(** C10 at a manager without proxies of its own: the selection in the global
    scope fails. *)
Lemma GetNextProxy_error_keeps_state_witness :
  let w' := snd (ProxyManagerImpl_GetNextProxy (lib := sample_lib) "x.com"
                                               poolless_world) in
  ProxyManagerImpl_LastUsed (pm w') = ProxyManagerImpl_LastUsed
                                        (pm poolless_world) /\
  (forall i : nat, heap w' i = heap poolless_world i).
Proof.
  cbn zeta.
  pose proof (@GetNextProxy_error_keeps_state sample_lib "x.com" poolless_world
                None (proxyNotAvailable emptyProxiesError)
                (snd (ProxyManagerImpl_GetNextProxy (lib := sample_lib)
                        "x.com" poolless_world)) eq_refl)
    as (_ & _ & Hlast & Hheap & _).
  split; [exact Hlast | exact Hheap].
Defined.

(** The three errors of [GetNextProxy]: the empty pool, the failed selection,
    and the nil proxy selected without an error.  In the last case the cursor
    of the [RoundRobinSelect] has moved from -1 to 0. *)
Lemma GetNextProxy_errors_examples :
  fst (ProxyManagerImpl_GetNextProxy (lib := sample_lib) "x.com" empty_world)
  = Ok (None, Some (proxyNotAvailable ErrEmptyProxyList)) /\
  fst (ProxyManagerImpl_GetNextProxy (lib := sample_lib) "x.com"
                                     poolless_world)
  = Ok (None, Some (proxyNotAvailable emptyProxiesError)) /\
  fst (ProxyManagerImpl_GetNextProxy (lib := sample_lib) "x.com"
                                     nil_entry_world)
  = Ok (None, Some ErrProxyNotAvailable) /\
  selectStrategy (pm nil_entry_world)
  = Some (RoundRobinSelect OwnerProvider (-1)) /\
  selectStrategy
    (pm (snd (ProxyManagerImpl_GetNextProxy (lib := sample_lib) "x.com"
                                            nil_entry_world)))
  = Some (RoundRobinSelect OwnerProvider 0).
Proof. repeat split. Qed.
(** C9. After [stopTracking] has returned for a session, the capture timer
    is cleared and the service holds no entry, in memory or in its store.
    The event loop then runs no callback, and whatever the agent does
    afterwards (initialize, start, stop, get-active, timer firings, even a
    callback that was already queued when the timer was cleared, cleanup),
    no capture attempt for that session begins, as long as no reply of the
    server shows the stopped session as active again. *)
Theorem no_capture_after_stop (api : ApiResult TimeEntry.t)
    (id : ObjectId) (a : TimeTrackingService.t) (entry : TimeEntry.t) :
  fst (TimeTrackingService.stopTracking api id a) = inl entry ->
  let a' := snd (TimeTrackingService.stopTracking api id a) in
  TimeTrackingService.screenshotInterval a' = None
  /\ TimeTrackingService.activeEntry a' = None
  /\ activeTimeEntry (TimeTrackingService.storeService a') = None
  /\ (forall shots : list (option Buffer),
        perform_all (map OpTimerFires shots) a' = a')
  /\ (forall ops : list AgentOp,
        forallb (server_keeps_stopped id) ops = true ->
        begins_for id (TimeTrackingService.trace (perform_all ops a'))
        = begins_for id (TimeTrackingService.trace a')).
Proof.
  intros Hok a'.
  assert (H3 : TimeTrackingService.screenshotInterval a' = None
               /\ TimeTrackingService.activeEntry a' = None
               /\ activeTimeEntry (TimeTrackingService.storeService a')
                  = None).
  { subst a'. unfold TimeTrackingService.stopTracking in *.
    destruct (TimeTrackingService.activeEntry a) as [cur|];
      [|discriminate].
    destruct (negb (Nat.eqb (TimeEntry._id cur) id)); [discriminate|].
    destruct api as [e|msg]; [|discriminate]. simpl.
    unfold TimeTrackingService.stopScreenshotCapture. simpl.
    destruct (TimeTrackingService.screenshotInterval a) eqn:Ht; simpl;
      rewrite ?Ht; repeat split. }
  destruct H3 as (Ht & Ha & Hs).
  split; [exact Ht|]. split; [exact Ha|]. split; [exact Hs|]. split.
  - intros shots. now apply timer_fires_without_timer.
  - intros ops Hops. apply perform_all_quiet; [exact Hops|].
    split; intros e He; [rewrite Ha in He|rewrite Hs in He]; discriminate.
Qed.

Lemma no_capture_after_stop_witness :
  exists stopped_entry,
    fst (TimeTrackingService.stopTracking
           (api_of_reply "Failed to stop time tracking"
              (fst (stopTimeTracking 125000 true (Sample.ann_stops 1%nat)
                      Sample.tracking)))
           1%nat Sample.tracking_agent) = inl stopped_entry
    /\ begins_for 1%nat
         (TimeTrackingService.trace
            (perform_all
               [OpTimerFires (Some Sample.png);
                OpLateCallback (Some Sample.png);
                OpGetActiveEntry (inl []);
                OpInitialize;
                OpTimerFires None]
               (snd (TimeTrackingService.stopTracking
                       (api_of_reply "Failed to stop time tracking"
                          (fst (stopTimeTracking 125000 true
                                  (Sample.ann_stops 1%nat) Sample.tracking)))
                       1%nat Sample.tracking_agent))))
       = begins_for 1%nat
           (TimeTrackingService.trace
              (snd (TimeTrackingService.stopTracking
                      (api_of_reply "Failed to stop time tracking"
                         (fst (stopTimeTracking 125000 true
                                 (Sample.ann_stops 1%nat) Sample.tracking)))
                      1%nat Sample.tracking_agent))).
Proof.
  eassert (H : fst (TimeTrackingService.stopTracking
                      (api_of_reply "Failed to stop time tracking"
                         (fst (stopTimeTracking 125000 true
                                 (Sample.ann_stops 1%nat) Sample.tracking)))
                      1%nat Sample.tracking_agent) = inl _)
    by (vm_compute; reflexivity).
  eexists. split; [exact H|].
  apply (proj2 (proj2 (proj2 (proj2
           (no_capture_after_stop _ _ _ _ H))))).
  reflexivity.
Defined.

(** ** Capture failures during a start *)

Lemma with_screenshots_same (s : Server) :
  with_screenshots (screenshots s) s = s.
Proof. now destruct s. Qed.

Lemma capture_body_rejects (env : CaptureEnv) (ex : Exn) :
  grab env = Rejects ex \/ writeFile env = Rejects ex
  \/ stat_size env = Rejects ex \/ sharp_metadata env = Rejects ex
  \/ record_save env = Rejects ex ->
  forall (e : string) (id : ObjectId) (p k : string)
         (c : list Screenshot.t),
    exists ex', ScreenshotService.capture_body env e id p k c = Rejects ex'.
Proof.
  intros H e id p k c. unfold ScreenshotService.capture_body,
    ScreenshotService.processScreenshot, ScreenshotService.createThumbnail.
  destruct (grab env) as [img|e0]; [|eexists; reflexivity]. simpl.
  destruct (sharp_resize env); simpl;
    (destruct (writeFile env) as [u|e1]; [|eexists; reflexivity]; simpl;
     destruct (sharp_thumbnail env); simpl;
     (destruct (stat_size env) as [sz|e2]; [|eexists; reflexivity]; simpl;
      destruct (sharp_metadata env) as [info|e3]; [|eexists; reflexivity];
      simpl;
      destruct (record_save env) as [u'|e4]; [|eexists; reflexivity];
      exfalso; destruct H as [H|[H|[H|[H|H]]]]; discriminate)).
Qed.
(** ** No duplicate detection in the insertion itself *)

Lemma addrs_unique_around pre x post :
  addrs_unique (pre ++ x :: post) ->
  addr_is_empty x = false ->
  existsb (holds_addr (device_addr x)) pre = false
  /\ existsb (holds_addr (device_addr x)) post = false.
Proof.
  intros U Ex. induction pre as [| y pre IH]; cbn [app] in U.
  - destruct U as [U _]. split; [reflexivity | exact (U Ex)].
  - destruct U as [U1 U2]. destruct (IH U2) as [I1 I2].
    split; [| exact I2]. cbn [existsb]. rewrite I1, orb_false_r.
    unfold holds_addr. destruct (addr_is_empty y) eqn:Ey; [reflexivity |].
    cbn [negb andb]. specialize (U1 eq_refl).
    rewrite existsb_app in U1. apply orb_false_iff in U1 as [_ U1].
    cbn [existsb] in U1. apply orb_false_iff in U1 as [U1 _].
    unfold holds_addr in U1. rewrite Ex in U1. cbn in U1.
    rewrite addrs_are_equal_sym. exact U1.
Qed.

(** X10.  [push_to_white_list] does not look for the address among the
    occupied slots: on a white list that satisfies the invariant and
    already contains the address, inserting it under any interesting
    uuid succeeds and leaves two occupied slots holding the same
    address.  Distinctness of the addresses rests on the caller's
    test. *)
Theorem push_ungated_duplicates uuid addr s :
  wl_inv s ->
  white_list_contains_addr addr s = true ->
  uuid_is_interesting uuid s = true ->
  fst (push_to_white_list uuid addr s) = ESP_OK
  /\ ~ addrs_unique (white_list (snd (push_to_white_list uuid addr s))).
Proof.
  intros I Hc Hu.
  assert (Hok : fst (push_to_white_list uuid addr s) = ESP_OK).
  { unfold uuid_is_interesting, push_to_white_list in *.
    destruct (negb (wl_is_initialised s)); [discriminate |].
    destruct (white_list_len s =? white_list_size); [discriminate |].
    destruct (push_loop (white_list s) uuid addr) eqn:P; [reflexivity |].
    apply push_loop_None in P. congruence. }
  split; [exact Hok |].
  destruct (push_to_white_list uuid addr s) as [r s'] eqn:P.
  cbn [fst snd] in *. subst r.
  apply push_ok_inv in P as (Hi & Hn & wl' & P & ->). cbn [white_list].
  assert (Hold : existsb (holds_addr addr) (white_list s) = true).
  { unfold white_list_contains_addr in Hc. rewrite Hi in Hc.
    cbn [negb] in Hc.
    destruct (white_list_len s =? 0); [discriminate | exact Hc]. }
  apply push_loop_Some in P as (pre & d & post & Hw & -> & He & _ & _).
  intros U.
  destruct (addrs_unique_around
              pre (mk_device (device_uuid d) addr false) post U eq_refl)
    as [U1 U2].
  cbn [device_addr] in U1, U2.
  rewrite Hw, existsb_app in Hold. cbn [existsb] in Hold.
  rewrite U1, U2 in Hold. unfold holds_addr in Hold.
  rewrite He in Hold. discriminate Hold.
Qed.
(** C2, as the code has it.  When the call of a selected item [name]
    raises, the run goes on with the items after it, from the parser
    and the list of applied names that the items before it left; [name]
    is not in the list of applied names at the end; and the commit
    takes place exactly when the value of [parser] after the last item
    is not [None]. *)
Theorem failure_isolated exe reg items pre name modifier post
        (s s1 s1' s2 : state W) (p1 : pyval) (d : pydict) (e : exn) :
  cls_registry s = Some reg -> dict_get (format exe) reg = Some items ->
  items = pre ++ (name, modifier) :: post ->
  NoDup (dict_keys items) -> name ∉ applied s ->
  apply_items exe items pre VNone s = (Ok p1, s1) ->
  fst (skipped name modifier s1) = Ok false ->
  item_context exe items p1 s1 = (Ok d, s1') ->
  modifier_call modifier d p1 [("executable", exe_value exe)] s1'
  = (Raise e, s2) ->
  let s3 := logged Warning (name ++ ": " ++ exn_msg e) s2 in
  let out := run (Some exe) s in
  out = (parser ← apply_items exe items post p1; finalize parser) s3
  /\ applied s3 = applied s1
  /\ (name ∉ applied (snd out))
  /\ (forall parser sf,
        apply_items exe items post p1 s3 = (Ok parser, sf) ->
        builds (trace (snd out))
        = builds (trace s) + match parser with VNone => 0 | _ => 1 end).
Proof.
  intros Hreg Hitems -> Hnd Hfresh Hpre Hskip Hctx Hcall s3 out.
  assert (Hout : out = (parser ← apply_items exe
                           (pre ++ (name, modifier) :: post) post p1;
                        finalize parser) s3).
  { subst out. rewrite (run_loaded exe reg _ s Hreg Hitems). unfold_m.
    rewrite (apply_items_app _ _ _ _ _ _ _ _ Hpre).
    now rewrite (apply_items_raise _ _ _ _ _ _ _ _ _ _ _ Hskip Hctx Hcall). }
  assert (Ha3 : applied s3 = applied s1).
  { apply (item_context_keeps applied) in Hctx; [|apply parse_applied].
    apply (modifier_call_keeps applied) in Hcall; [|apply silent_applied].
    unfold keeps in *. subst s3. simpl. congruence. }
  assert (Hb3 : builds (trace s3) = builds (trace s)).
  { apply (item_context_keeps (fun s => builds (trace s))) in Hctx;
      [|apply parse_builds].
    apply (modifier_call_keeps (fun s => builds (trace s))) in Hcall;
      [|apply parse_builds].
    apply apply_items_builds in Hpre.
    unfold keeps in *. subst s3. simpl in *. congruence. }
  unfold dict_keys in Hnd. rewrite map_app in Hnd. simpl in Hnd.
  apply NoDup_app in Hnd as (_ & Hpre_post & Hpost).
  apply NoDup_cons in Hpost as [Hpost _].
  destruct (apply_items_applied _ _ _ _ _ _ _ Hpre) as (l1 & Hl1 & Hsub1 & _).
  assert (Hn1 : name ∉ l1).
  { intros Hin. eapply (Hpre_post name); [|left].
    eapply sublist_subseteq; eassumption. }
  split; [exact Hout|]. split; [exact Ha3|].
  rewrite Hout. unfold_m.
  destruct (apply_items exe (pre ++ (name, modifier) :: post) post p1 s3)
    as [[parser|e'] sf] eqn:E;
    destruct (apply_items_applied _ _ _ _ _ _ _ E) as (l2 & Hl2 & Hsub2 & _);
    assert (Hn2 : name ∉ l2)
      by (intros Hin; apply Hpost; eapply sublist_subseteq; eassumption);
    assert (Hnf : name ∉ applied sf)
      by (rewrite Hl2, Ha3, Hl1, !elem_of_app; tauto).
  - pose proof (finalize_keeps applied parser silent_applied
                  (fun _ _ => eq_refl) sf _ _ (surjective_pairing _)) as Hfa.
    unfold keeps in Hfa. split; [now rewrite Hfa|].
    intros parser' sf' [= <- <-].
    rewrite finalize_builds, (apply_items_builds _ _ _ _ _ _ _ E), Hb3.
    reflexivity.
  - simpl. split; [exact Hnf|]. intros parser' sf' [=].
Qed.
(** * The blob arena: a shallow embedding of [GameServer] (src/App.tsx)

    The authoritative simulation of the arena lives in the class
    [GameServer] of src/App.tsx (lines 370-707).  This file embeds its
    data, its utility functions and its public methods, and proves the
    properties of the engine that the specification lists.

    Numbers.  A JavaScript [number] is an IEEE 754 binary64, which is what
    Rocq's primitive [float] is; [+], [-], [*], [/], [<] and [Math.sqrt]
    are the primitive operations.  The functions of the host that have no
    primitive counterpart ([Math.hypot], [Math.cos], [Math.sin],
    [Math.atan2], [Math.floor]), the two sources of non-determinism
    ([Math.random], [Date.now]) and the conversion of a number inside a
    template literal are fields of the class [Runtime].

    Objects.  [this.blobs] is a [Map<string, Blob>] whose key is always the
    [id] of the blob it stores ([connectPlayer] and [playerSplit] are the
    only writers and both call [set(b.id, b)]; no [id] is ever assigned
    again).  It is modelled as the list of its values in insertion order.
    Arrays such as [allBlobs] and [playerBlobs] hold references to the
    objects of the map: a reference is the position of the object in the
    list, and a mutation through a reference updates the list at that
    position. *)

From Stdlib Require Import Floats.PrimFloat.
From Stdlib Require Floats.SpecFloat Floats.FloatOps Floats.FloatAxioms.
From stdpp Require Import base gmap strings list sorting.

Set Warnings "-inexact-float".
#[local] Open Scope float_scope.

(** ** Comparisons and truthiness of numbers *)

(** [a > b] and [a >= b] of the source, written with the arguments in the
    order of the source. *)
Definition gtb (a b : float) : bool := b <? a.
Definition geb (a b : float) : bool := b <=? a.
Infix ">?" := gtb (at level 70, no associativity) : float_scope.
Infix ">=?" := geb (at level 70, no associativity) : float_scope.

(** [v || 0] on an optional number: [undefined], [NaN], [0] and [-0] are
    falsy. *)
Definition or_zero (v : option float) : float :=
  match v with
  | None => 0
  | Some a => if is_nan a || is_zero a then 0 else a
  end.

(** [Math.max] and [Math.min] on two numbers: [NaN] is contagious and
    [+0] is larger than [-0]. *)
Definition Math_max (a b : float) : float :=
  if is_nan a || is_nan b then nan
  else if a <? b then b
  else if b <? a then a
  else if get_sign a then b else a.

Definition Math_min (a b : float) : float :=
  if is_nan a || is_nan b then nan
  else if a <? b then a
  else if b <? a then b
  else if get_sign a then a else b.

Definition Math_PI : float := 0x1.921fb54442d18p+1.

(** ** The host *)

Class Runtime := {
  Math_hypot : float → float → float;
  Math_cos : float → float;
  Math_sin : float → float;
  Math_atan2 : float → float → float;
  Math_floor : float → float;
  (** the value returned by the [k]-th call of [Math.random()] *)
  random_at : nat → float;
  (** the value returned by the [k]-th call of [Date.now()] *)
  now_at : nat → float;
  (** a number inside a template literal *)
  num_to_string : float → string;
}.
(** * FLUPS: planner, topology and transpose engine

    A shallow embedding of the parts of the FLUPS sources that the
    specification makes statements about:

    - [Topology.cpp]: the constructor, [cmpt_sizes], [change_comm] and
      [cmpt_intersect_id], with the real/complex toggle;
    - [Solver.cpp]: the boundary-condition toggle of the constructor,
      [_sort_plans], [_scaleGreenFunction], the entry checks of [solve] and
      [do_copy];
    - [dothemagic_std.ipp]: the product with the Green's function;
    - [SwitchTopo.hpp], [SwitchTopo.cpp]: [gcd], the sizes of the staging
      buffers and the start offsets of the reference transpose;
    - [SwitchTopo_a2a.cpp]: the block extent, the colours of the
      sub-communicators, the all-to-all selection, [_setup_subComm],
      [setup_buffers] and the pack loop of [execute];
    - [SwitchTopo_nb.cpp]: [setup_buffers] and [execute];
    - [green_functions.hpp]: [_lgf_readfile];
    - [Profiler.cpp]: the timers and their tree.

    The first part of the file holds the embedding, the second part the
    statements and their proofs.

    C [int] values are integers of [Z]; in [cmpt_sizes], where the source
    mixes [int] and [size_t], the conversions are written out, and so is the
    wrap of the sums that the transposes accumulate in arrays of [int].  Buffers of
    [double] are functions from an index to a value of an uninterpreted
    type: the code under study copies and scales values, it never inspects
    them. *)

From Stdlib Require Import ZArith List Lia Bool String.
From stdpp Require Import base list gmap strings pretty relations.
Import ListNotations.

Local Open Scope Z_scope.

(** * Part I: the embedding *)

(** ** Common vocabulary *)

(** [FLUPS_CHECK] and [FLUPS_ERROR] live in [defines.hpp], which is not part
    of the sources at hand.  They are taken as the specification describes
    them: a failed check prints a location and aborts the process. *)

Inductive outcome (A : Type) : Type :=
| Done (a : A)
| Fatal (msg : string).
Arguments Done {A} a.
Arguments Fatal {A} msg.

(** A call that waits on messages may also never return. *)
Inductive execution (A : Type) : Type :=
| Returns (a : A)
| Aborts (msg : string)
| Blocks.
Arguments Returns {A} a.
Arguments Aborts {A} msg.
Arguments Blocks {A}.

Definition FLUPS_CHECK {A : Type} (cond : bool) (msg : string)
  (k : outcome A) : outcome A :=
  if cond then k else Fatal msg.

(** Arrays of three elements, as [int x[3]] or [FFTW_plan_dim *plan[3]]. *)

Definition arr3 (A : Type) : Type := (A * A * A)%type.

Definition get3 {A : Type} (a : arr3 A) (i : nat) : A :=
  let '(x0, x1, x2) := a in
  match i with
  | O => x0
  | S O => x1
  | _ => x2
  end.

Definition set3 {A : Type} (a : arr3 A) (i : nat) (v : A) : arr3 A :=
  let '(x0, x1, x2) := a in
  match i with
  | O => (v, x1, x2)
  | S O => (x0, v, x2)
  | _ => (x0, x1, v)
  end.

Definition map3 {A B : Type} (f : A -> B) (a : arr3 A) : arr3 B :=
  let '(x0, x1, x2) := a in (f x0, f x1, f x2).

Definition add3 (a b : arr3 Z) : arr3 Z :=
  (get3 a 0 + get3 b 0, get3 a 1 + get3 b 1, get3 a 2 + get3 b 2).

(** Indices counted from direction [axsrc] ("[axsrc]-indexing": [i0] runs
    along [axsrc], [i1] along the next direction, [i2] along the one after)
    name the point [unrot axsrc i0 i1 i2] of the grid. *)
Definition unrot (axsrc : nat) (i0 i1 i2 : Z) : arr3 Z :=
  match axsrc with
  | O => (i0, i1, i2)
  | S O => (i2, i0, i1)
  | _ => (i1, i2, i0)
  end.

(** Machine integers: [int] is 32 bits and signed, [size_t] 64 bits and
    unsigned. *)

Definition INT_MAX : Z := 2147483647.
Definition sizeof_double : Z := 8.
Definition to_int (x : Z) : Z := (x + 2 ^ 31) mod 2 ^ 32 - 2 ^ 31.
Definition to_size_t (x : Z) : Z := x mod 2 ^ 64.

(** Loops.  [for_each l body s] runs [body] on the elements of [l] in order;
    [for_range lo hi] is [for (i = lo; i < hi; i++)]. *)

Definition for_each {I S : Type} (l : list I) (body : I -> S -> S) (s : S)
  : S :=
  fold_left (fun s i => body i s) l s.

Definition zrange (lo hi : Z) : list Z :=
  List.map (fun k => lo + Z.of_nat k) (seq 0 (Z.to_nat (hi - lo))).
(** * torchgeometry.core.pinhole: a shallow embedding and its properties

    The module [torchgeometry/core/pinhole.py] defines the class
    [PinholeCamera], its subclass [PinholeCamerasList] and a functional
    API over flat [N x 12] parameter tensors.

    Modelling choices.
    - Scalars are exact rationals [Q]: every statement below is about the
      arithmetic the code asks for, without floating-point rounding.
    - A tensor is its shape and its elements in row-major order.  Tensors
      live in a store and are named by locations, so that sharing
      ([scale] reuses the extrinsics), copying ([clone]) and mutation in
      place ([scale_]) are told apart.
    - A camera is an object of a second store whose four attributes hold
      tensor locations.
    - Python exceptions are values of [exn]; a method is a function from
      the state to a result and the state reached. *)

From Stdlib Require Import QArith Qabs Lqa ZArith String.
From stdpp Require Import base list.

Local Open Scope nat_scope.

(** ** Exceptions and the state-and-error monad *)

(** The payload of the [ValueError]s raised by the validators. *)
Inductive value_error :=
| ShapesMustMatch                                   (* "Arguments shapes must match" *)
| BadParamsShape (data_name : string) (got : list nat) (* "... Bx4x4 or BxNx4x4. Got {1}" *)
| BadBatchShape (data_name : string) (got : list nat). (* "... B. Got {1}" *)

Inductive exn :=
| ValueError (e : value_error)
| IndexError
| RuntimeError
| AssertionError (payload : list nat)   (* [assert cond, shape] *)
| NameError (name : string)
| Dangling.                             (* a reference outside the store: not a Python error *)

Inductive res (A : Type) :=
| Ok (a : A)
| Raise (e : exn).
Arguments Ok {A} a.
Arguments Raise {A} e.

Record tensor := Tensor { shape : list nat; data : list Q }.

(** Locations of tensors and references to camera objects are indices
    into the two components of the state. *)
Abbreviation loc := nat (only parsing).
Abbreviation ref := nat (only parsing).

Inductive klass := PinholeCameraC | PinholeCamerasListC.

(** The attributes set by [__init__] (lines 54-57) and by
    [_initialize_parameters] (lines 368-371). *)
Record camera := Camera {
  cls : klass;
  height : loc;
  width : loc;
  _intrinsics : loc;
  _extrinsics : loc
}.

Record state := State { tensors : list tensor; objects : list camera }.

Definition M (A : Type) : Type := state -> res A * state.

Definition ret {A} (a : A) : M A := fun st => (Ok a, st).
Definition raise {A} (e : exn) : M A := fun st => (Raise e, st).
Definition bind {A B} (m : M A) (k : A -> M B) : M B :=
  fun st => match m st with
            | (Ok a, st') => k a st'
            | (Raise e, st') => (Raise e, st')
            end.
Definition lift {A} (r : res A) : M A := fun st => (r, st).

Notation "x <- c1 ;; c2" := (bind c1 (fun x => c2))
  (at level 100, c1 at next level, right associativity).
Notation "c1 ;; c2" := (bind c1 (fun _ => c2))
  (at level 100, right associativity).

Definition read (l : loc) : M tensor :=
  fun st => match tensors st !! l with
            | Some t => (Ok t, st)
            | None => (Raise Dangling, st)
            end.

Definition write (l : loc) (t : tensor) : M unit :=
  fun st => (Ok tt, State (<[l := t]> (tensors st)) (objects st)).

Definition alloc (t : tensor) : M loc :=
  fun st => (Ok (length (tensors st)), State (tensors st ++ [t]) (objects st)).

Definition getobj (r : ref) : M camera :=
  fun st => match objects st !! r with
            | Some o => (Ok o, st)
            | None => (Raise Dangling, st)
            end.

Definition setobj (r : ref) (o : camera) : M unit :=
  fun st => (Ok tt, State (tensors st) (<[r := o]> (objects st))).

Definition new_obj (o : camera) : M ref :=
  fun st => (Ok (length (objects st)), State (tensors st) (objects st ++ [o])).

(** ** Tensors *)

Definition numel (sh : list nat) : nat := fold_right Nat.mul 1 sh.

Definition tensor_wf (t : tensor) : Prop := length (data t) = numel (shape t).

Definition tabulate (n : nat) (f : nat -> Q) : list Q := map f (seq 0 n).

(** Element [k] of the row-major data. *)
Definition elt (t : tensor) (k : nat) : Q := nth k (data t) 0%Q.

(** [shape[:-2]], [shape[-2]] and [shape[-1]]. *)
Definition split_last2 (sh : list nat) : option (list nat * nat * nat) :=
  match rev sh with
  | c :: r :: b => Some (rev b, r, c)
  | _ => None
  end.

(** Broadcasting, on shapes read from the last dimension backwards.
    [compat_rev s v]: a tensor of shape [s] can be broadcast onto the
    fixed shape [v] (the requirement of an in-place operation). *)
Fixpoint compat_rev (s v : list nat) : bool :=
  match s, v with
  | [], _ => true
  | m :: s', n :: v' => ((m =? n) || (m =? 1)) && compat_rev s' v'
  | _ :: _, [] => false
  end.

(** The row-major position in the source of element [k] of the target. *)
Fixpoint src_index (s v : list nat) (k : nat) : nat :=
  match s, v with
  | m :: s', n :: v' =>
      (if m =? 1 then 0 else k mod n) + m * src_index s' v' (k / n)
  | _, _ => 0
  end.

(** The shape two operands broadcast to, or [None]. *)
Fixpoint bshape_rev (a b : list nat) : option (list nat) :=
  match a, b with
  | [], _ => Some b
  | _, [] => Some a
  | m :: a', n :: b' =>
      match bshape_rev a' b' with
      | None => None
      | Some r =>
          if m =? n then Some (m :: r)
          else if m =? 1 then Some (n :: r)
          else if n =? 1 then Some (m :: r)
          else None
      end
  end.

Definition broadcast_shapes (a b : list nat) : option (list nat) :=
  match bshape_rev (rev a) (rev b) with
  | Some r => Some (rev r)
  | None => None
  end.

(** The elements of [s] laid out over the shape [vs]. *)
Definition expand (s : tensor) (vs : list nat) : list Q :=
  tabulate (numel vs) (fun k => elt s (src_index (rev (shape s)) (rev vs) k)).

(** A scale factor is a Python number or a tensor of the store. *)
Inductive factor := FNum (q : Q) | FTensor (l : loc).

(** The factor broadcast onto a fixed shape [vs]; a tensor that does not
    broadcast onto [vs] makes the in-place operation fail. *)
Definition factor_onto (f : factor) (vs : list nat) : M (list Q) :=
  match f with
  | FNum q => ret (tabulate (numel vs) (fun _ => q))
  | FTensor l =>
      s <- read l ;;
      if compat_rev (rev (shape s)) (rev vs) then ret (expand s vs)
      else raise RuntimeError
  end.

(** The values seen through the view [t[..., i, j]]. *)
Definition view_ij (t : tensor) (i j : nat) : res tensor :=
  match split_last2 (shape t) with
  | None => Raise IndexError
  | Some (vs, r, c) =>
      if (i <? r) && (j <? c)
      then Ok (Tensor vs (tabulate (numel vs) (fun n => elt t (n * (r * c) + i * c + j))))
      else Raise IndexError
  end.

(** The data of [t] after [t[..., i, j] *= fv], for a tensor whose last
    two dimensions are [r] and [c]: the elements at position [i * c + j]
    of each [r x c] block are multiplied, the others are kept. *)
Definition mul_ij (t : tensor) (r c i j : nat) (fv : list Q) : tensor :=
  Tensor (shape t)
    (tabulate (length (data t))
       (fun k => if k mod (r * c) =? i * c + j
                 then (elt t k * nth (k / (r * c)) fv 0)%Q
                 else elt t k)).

———

### Problem to solve
If a line of the entries holds the word "factor", copy it out.

### Expected answer
(** A scale factor is a Python number or a tensor of the store. *)
Inductive factor := FNum (q : Q) | FTensor (l : loc).
(** The factor broadcast onto a fixed shape [vs]; a tensor that does not
Definition factor_onto (f : factor) (vs : list nat) : M (list Q) :=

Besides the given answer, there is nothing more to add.